Cuando el doctor Havel se despertó al día siguiente, sintió que, tras la cena de la noche anterior, le dolía un poco la vesícula; y al mirar el reloj, comprobó que dentro de media hora tenía que estar en la sala de curas y que por lo tanto debía darse prisa, que era lo que menos le gustaba hacer en la vida; al peinarse vio en el espejo una cara que no le gustó. El día empezaba mal.
Ni siquiera tuvo tiempo de desayunar (también lo consideró un mal presagio, porque era partidario de llevar un tren de vida regular) y se dio prisa por llegar al edificio del balneario. Había un pasillo largo con muchas puertas y a una de ellas se asomó una rubia guapa con bata blanca; le recriminó disgustada su retraso y lo hizo pasar. El doctor Havel se estaba desnudando en la cabina, tapado por una cortina, cuando oyó:
—¡Vamos, rápido! —la voz de la masajista era cada vez menos amable y a Havel le resultaba ofensiva y le producía deseos de venganza (¡cuidado, a lo largo de los años el doctor Havel se había acostumbrado a vengarse de las mujeres de una sola manera!).
Se quitó entonces los calzoncillos, metió la barriga hacia adentro, hinchó el pecho y se dispuso a salir de la cabina; pero disgustado por semejante falta de dignidad, que en otros le resultaba ridícula, volvió a soltar la barriga cómodamente y con una indiferencia que, a su juicio, era la única actitud digna de él, avanzó hacia la gran bañera y se sumergió en el agua templada.
La masajista, absolutamente indiferente hacia su pecho y su barriga, daba vueltas entretanto a varios grifos en un gran panel y cuando el doctor Havel se estiró, acostado en el fondo de la bañera, cogió su pierna derecha y colocó junto a la planta del pie la boquilla de una manguera de la que salía un fuerte chorro. El doctor Havel, que tenía cosquillas, dio un tirón a la pierna y la masajista tuvo que llamarle la atención.
Seguramente no hubiera sido difícil sacar a la rubia de su fría descortesía con algún chiste, una historia o una pregunta graciosa, pero Havel estaba demasiado irritado y ofendido como para eso. Se dijo que la rubia era digna de castigo y no merecía que le facilitase las cosas. En el momento en que le pasaba la manguera por las partes blandas y él se tapaba con las manos el miembro para que no le hiciese daño el fuerte chorro de agua, le preguntó qué plan tenía para la noche. Sin mirarlo le preguntó para qué quería saberlo. Havel le explicó que vivía solo en una habitación individual y que quería que fuese aquella noche a visitarle.
—Me parece que se confunde usted —dijo la rubia y le indicó que se pusiese boca abajo.

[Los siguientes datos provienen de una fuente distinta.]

Lemma add_config_default_first kvs rtr e rtr' e' :
  default_first rtr → add_config_loop kvs rtr e = Some (rtr', e') → default_first rtr'.
Proof.
  revert rtr e. induction kvs as [|[k v] kvs IH]; intros rtr e Hd H'; cbn in H'.
  - by injection H' as <- _.
  - apply bind_inv in H' as (rtr1 & e1 & H1 & H'). eapply IH; [|exact H'].
    unfold add_config_entry in H1. cbn [fst snd] in H1.
    destruct v; try (by injection H1 as <- _).
    destruct (yaf_route_instance _); cbn in H1; injection H1 as <- _; [|done].
    by apply hupdate_default_first.
Qed.

(** Routers built by the constructor, [addRoute] and [addConfig]. *)
Inductive configured : router → Prop :=
| conf_instance e rtr e' : yaf_router_instance e = Some (rtr, e') → configured rtr
| conf_addRoute rtr name rt e b rtr' e' :
    configured rtr → addRoute rtr name rt e = Some ((b, rtr'), e') → configured rtr'
| conf_addConfig rtr c e b rtr' e' :
    configured rtr → addConfig rtr c e = Some ((b, rtr'), e') → configured rtr'.

(** C40: However a router is built and configured, its first bucket is the default
    route, so that routing tries the default route last. *)
Theorem configured_default_first rtr : configured rtr → default_first rtr.
Proof.
  induction 1 as [e rtr e' H'|rtr name rt e b rtr' e' _ IH H'|rtr c e b rtr' e' _ IH H'].
  - by eapply instance_default_first.
  - by eapply addRoute_default_first.
  - assert (Hadd : ∀ v, yaf_router_add_config rtr v e = Some ((b, rtr'), e') → default_first rtr').
    { intros v Hv. destruct v as [[]|]; cbn in Hv; try (by injection Hv as _ <- _).
      apply bind_inv in Hv as (rtr1 & e1 & H1 & Hv). injection Hv as _ <- _.
      by eapply add_config_default_first. }
    destruct c as [prop|v]; [exact (Hadd _ H')|].
    destruct v; cbn in H'; try (by injection H' as _ <- _). exact (Hadd (Some (ZArr ht)) H').
Qed.

(** ** Configuration *)

(** The entry of a configuration that names a route. *)
Definition configured_route (configs : htab zval) (k : hkey) : option route :=
  match hfind k configs with
  | Some (ZArr ht) => yaf_route_instance (Some (ZArr ht))
  | _ => None
  end.

(** Adding a configuration defines a route for every key of it that describes
    one, leaves the other routes and the current route as they were, and never
    fails. *)
Theorem add_config_lookup rtr configs e :
  hwf configs →
  ∃ rtr' e', yaf_router_add_config rtr (Some (ZArr configs)) e = Some ((true, rtr'), e') ∧
    current rtr' = current rtr ∧
    ∀ k, hfind k (routes rtr') =
      match configured_route configs k with Some rt => Some rt | None => hfind k (routes rtr) end.
Proof.
  intros Hwf. cut (∃ rtr' e', add_config_loop configs rtr e = Some (rtr', e') ∧
    current rtr' = current rtr ∧
    ∀ k, hfind k (routes rtr') =
      match configured_route configs k with Some rt => Some rt | None => hfind k (routes rtr) end).
  { intros (rtr' & e' & Hl & Hr). exists rtr', e'. cbn. by rewrite (bind_runs _ _ _ _ _ Hl). }
  revert rtr e. induction configs as [|[k v] configs IH]; intros rtr e; [by eexists _, _|].
  apply NoDup_cons in Hwf as [Hni Hwf]. specialize (IH Hwf).
  assert (Hstep : ∃ rtr1 e1, add_config_entry rtr (k, v) e = Some (rtr1, e1) ∧
    current rtr1 = current rtr ∧
    ∀ k', hfind k' (routes rtr1) =
      match (if bool_decide (k' = k) then configured_route [(k, v)] k else None) with
      | Some rt => Some rt | None => hfind k' (routes rtr) end).
  { unfold add_config_entry, configured_route. cbn [fst snd hfind].
    rewrite bool_decide_true by done.
    destruct v; try (eexists _, _; repeat split; intros k'; by case_bool_decide).
    destruct (yaf_route_instance _) as [rt|]; eexists _, _; repeat split; intros k'; cbn.
    - rewrite hfind_hupdate. by case_bool_decide.
    - by case_bool_decide. }
  destruct Hstep as (rtr1 & e1 & Hs & Hc1 & Hf1).
  destruct (IH rtr1 e1) as (rtr2 & e2 & Hl & Hc2 & Hf2).
  exists rtr2, e2. cbn [add_config_loop]. rewrite (bind_runs _ _ _ _ _ Hs). split; [done|].
  split; [congruence|]. intros k'. rewrite Hf2, Hf1. unfold configured_route.
  cbn [hfind]. case_bool_decide as E; [|done]. subst k'.
  rewrite bool_decide_true by done. by rewrite (proj2 (hfind_None k configs) Hni).
Qed.
End router.

(** ** Examples *)

Definition no_user_routes : UserRoutes := λ _ r, mret (ZBool false, r).
Definition two_routes : router :=
  Router [(KStr "_default", RouteStatic); (KStr "s", RouteSimple (ZStr "m") (ZStr "c") (ZStr "a"))]
    ZNull.

Lemma router_route_spec_witness :
  ∃ before k rt after r1 e1 r2, routes two_routes = before ++ (k, rt) :: after ∧
    @declined plain_runtime no_user_routes (reverse after) (sample_request [] "/x/y")
      (start_engine ["Index"] [] []) r1 e1 ∧ eg_exception e1 = [] ∧
    @call_route plain_runtime no_user_routes rt r1 e1 =
      Some ((ZBool true, r2), start_engine ["Index"] [] []) ∧
    two_routes <| current := ZStr "_default" |> = two_routes <| current := key_value k |> ∧
    (sample_request [] "/x/y") <| rq_controller := ZStr "x" |> <| rq_action := ZStr "y" |>
      <| rq_routed := true |> = r2 <| rq_routed := true |>.
Proof.
  apply (@router_route_spec plain_runtime no_user_routes two_routes (sample_request [] "/x/y")
           (start_engine ["Index"] [] []) true (two_routes <| current := ZStr "_default" |>)
           ((sample_request [] "/x/y") <| rq_controller := ZStr "x" |> <| rq_action := ZStr "y" |>
              <| rq_routed := true |>) (start_engine ["Index"] [] [])).
  by vm_compute.
Defined.

(** A route that throws is the last that is called. *)
Example throwing_route :
  let users : UserRoutes := λ h r, zend_throw_exception Yaf_Exception "no" 0;; mret (ZBool false, r) in
  (λ res, (res.1.1.1, rq_controller res.1.2, length (eg_exception res.2))) <$>
    @yaf_router_route plain_runtime users (Router [(KStr "_default", RouteStatic); (KStr "u", RouteUser 1)] ZNull)
      (sample_request [] "/x/y") (start_engine ["Index"] [] []) = Some (false, ZNull, 1).
Proof. by vm_compute. Qed.

Lemma configured_default_first_witness :
  default_first (Router [(KStr "_default", RouteStatic); (KStr "u", RouteUser 1)] ZNull).
Proof.
  apply configured_default_first.
  apply (conf_addRoute (Router [(KStr "_default", RouteStatic)] ZNull) "u" (Some (RouteUser 1))
           (start_engine [] [] []) true _ (start_engine [] [] [])); [|by vm_compute].
  apply (conf_instance (start_engine [] [] []) _ (start_engine [] [] [])). by vm_compute.
Defined.

Lemma add_config_lookup_witness :
  ∃ rtr' e', yaf_router_add_config two_routes
      (Some (ZArr [(KStr "p", ZArr [(KStr "type", ZStr "map")]); (KStr "q", ZLong 1)]))
      (start_engine [] [] []) = Some ((true, rtr'), e') ∧
    current rtr' = current two_routes ∧
    ∀ k, hfind k (routes rtr') =
      match configured_route [(KStr "p", ZArr [(KStr "type", ZStr "map")]); (KStr "q", ZLong 1)] k with
      | Some rt => Some rt | None => hfind k (routes two_routes) end.
Proof. apply add_config_lookup. decided. Defined.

Y así estaba el doctor Havel acostado boca abajo en el fondo de la bañera, levantando la barbilla para poder respirar. Sentía el fuerte chorro que le masajeaba los muslos y estaba contento por haberle hablado a la masajista tal como correspondía. El doctor Havel castigaba desde hacía mucho tiempo a las mujeres rebeldes o caprichosas llevándoselas a la cama fríamente, sin la menor ternura, casi sin hablar y despidiéndolas con el mismo tono gélido. Pero al cabo de un rato cayó en la cuenta de que efectivamente le había hablado a la masajista con la adecuada frialdad, pero que a la cama no se la había llevado y seguramente no se la llevaría. Comprendió que había sido rechazado y que aquélla era una nueva ofensa. Por eso se alegró cuando se vio ya en la cabina frotándose con la toalla.

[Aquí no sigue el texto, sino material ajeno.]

Lemma response_head fs s :
  Forall (λ f, status_header (field_line f) = false) fs → headers (the_headers s) = field_line <$> fs → http_status_line (the_headers s) = None →
  send_default_content_type (the_headers s) = true → (Server.http_response_code (the_headers s) ≠ 304)%Z →
  head_of cgig (to_send (sg s)) =
  Some (response_lines (Server.http_response_code (the_headers s)) fs (get_default_content_type (sg s))).
Proof.
  intros Hp Hh Hl Hd Hc. unfold the_headers in *. set (ct := get_default_content_type (sg s)).
  set (rest := (field_line <$> fs) ++ (if bool_decide (ct = []) then [] else [("Content-type: " : zstr) ++ ct])).
  assert (Hsend : headers (to_send (sg s)) = rest ∧ http_status_line (to_send (sg s)) = None ∧
    Server.http_response_code (to_send (sg s)) = Server.http_response_code (sapi_headers (sg s))).
  { unfold to_send. rewrite Hd. fold ct. subst rest. case_bool_decide; cbn; rewrite Hh, ?(right_id_L [] (++)); done. }
  destruct Hsend as (E1 & E2 & E3). set (code := Server.http_response_code _) in *.
  assert (Hall : Forall (λ h, h ≠ [] ∧ status_header h = false) rest).
  { apply Forall_app. split; [|case_bool_decide; [done|]; by apply Forall_singleton].
    apply Forall_fmap. eapply Forall_impl; [exact Hp|]. intros f Hf. split; [|exact Hf].
    unfold compose, field_line. by destruct (f.1). }
  unfold head_of, response_lines. rewrite E3. fold rest. destruct (nph cgig || negb (code =? 200)%Z).
  - assert (Hst : cgi_status cgig (to_send (sg s)) = Some (Some (code_line code), code)).
    { unfold cgi_status. rewrite E2. assert (status_by_code (to_send (sg s)) = Some (code_line code)) as ->.
      { unfold status_by_code. rewrite E1, E3. fold code. destruct (existsb status_header rest) eqn:E; [|done].
        apply existsb_exists in E as (h & Hin & E). apply list_elem_of_In in Hin.
        destruct (proj1 (Forall_forall _ _) Hall h Hin) as [_ E']. congruence. }
      rewrite E3. by destruct (rfc2616_headers cgig). }
    rewrite Hst, E1. cbn [mbind option_bind]. by rewrite cgi_lines_all.
  - rewrite E1. cbn [mbind option_bind]. by rewrite cgi_lines_all.
Qed.

(** Nothing has been sent, and headers are set: what is claimed of the head is a claim about them. *)
Lemma outputs_headers ho P hs code s s' :
  outputs cgig ho (λ _, True) s [] [] → headers_sent (sg s) = false → with_headers hs code s s' →
  http_status_line (the_headers s) = None → Forall (λ h, clean h) hs → (- 2 ^ 63 ≤ code < 2 ^ 63)%Z →
  P (sg s') → outputs cgig ho P s' [] [].
Proof.
  intros [[[_ _ Hcs Hm] Ha Hn Hcb Honly Hw] Hst Hact] Hs (l & o & -> & Hl) Hnone Hh Hc HP. rewrite Hnone in Hl.
  assert (l = None) as -> by tauto. rewrite Hs in Hw. destruct Hw as (_ & Hw & Hd & _).
  split; [|destruct Hst as [hs0 []]; by exists hs0|done]. split; try done.
  match goal with |- if ?b then _ else _ => change b with (headers_sent (sg s)) end. rewrite Hs.
  split; [done|]. split; [done|]. split; [done|]. by split.
Qed.

(** The segments of the body go to the client one after the other. *)
Lemma segments_run ho P segs : ∀ s body,
  outputs cgig ho P s [] body →
  ∃ s', write_segments segs s = Some (tt, s') ∧ outputs cgig ho P s' [] (body ++ mjoin segs).
Proof.
  induction segs as [|seg segs IH]; intros s body Ho.
  { exists s. cbn. by rewrite (right_id_L [] (++)). }
  destruct (write_run cgig call_header_callback call_handler compat_func ho P seg s [] body Ho) as (s1 & E1 & Ho1).
  destruct (IH s1 _ Ho1) as (s2 & E2 & Ho2). exists s2. cbn [write_segments].
  rewrite (bind_runs _ _ _ _ _ E1). split; [exact E2|]. cbn [put fst snd] in Ho2. cbn. by rewrite (assoc_L (++)).
Qed.

Lemma code_run c s :
  take_code c s = Some (tt, s <| sg := (sg s) <| sapi_headers := (the_headers s) <| Server.http_response_code := to_int c |> |> |>).
Proof. done. Qed.

Lemma default_type_same g g' :
  default_charset g' = default_charset g → default_mimetype g' = default_mimetype g →
  get_default_content_type g' = get_default_content_type g.
Proof. unfold get_default_content_type. by intros -> ->. Qed.

(** The code of a response, if it has one. *)
Definition code_of (r : response) : Z := if (rs_code r =? 0)%Z then 200 else to_int (rs_code r).

Lemma set_code_run r s :
  headers (the_headers s) = [] → http_status_line (the_headers s) = None → Server.http_response_code (the_headers s) = 200%Z →
  ∃ s', (if (rs_code r =? 0)%Z then mret tt else take_code (rs_code r)) s = Some (tt, s') ∧ with_headers [] (code_of r) s s'.
Proof.
  intros Hh Hl Hc. unfold code_of. destruct (rs_code r =? 0)%Z.
  - exists s. split; [done|]. rewrite <-Hh, <-Hc. apply with_headers_refl.
  - rewrite code_run. eexists. split; [done|]. exists None, (compression_off (sg s)). split; [|by left].
    unfold the_headers in *. destruct s as [[[]] ? ? ? ? ?]. cbn in *. by subst.
Qed.

Lemma code_of_range r : (- 2 ^ 63 ≤ code_of r < 2 ^ 63)%Z.
Proof. unfold code_of. case_match; [lia|apply to_int_range]. Qed.

(** Up to the end of [yaf_response_http_send]. *)
Lemma respond_run ho r fs segs s :
  headers (the_headers s) = [] → http_status_line (the_headers s) = None → Server.http_response_code (the_headers s) = 200%Z →
  send_default_content_type (the_headers s) = true → headers_sent (sg s) = false → outputs cgig ho (λ _, True) s [] [] →
  Forall plain_field fs → distinct_fields fs → rs_header r = ZArr (fields_array fs) → holds r segs → code_of r ≠ 304%Z →
  ∃ s', http_send r s = Some (true, s') ∧
    outputs cgig ho (λ g, head_of cgig (to_send g) = Some (response_lines (code_of r) fs (get_default_content_type (sg s))))
      s' [] (mjoin segs.*2).
Proof.
  intros Hh Hl Hc Hd Hs Ho Hp Hdist Hfs [Hb _] Hne.
  destruct (set_code_run r s Hh Hl Hc) as (s1 & E1 & Hw1). unfold http_send. rewrite (bind_runs _ _ _ _ _ E1), Hfs.
  cbn [Z_ARR]. rewrite bind_lift_Some.
  destruct (fields_run fs [] s1) as (s2 & E2 & Hw2); [by destruct Hw1 as (? & ? & -> & _)|by destruct Hw1 as (? & ? & -> & _)|done|done|].
  rewrite (bind_runs _ _ _ _ _ E2), Hb. cbn [Z_ARR]. rewrite bind_lift_Some. cbn [Datatypes.app] in Hw2.
  assert (Hw : with_headers (field_line <$> fs) (code_of r) s s2).
  { eapply with_headers_trans; [exact Hw1|]. by destruct Hw1 as (? & ? & -> & _). }
  set (P := λ g, head_of cgig (to_send g) = Some (response_lines (code_of r) fs (get_default_content_type (sg s)))).
  assert (Ho2 : outputs cgig ho P s2 [] []).
  { eapply outputs_headers; [exact Ho|exact Hs|exact Hw|exact Hl| |apply code_of_range|].
    - apply Forall_fmap. eapply Forall_impl; [exact Hp|]. by intros f [[]].
    - unfold P. destruct Hw as (l & o & -> & Hlo). rewrite Hl in Hlo.
      rewrite (response_head fs);
        [done|eapply Forall_impl; [exact Hp|]; intros; by apply field_not_status|done|cbn; tauto|done|done]. }
  assert (Hsegs : map (λ kv, zval_get_string kv.2) (body_ok segs) = segs.*2).
  { unfold body_ok. rewrite map_map. done. }
  destruct (segments_run ho P segs.*2 s2 [] Ho2) as (s3 & E3 & Ho3). exists s3.
  rewrite Hsegs. cbn [take_body output_server]. rewrite (bind_runs _ _ _ _ _ E3). by split.
Qed.
End wire.

(** C3: A response is what the client gets: its code in the status line, its headers in their
    order, the default content type, and the segments of its body one after the other - or
    no body, when the request asks for the head alone. *)
Theorem response_on_wire `{Runtime} cgig call_header_callback call_handler compat_func method r fs segs s :
  idle s → Forall plain_field fs → distinct_fields fs → rs_header r = ZArr (fields_array fs) → holds r segs →
  code_of r ≠ 304%Z →
  ∃ s', respond cgig call_header_callback call_handler compat_func method r s = Some (true, s') ∧
    read_head [] (wire s') =
      Some (response_lines cgig (code_of r) fs (get_default_content_type (sg s)),
            if bool_decide (method = Some ("HEAD" : zstr)) then [] else mjoin segs.*2).
Proof.
  intros Hs Hp Hd Hfs Hb Hne.
  destruct (activate_run cgig (λ _, True) s method Hs) as (s1 & E1 & Hh & Hc & Hl & Hcs & Hm & Hdef & Ho).
  specialize (Ho I).
  destruct (respond_run cgig call_header_callback call_handler compat_func (bool_decide (method = Some ("HEAD" : zstr))) r fs segs s1)
    as (s2 & E2 & Ho2); [done..| |done|done|done|done|done|done|].
  { by injection E1 as <-. }
  destruct (finish_run cgig call_header_callback call_handler compat_func _ _ s2 _ _ Ho2) as (s3 & ls & g & E3 & -> & [= <-] & Hls & Hw).
  exists s3. unfold respond. rewrite <-bind_assoc, (bind_runs _ _ _ _ _ E1), (bind_runs _ _ _ _ _ E2), (bind_runs _ _ _ _ _ E3).
  split; [done|]. rewrite Hw, read_head_lines by done. rewrite (default_type_same (sg s) (sg s1)) by done.
  cbn [length spec_end_all]. by rewrite (right_id_L [] (++)).
Qed.

(** A response with a code, two headers and a page. *)
Definition sample_response : response :=
  Response true (ZArr (fields_array [(("X-Name" : zstr), ("a b" : zstr)); ("Vary", "Cookie")]))
    (ZArr (body_ok [(("content" : zstr), ("<p>" : zstr)); ("end", "</p>")])) 404.

Lemma response_on_wire_witness :
  ∃ s', respond (H := plain_runtime) (CgiGlobals false false) (λ _, mret true) no_call (λ _ _ _, None) (Some ("GET" : zstr))
          sample_response (start_srv None) = Some (true, s') ∧
    read_head [] (wire s') =
      Some ([("Status: 404 Not Found" : zstr); "X-Name: a b"; "Vary: Cookie"; "Content-type: text/html; charset=UTF-8"], "<p></p>").
Proof.
  apply (response_on_wire (H := plain_runtime) (CgiGlobals false false) (λ _, mret true) no_call (λ _ _ _, None) (Some ("GET" : zstr))
    sample_response [(("X-Name" : zstr), ("a b" : zstr)); ("Vary", "Cookie")] [(("content" : zstr), ("<p>" : zstr)); ("end", "</p>")]
    (start_srv None)); [by split| | |done|split; [done|decided]|done].
  - repeat constructor; by decided.
  - intros i j f g Hi Hj. do 2 (destruct i as [|i]; [do 2 (destruct j as [|j]; [by simplify_eq/=|]); done|]). done.
Defined.

Lemma drop_end_keeps (p : ascii → bool) a b : drop_end p b = b → b ≠ [] → drop_end p (a ++ b) = a ++ b.
Proof.
  intros Hb Hne. unfold drop_end in *. rewrite rev_app_distr. apply (f_equal (@rev ascii)) in Hb. rewrite rev_involutive in Hb.
  destruct (rev b) as [|c l] eqn:E.
  { by rewrite <-(rev_involutive b), E in Hne. }
  apply drop_while_head in Hb as Hc. cbn [Datatypes.app drop_while]. rewrite Hc.
  change (c :: l ++ rev a) with ((c :: l) ++ rev a). rewrite <-E, rev_app_distr, !rev_involutive. done.
Qed.

Lemma location_ok url :
  clean url → drop_end is_space url = url → url ≠ [] → header_ok "Location" (" "%char :: url).
Proof.
  intros Hc Ht Hne. split; [split; decided| | |done|done].
  - apply (clean_app "Location: "). by split.
  - by apply (drop_end_keeps is_space "Location: ").
Qed.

Después salió aprisa del edificio y fue rápidamente hasta la cartelera del cine Tiempo; allí había tres fotografías expuestas y en una de ellas estaba su mujer arrodillada junto a un cadáver, horrorizada. El doctor Havel miró aquel rostro tierno, retorcido por el pánico y sintió un inmenso amor y una inmensa nostalgia. Tardó mucho en ser capaz de alejarse de la cartelera. Decidió que iría a ver a Frantiska.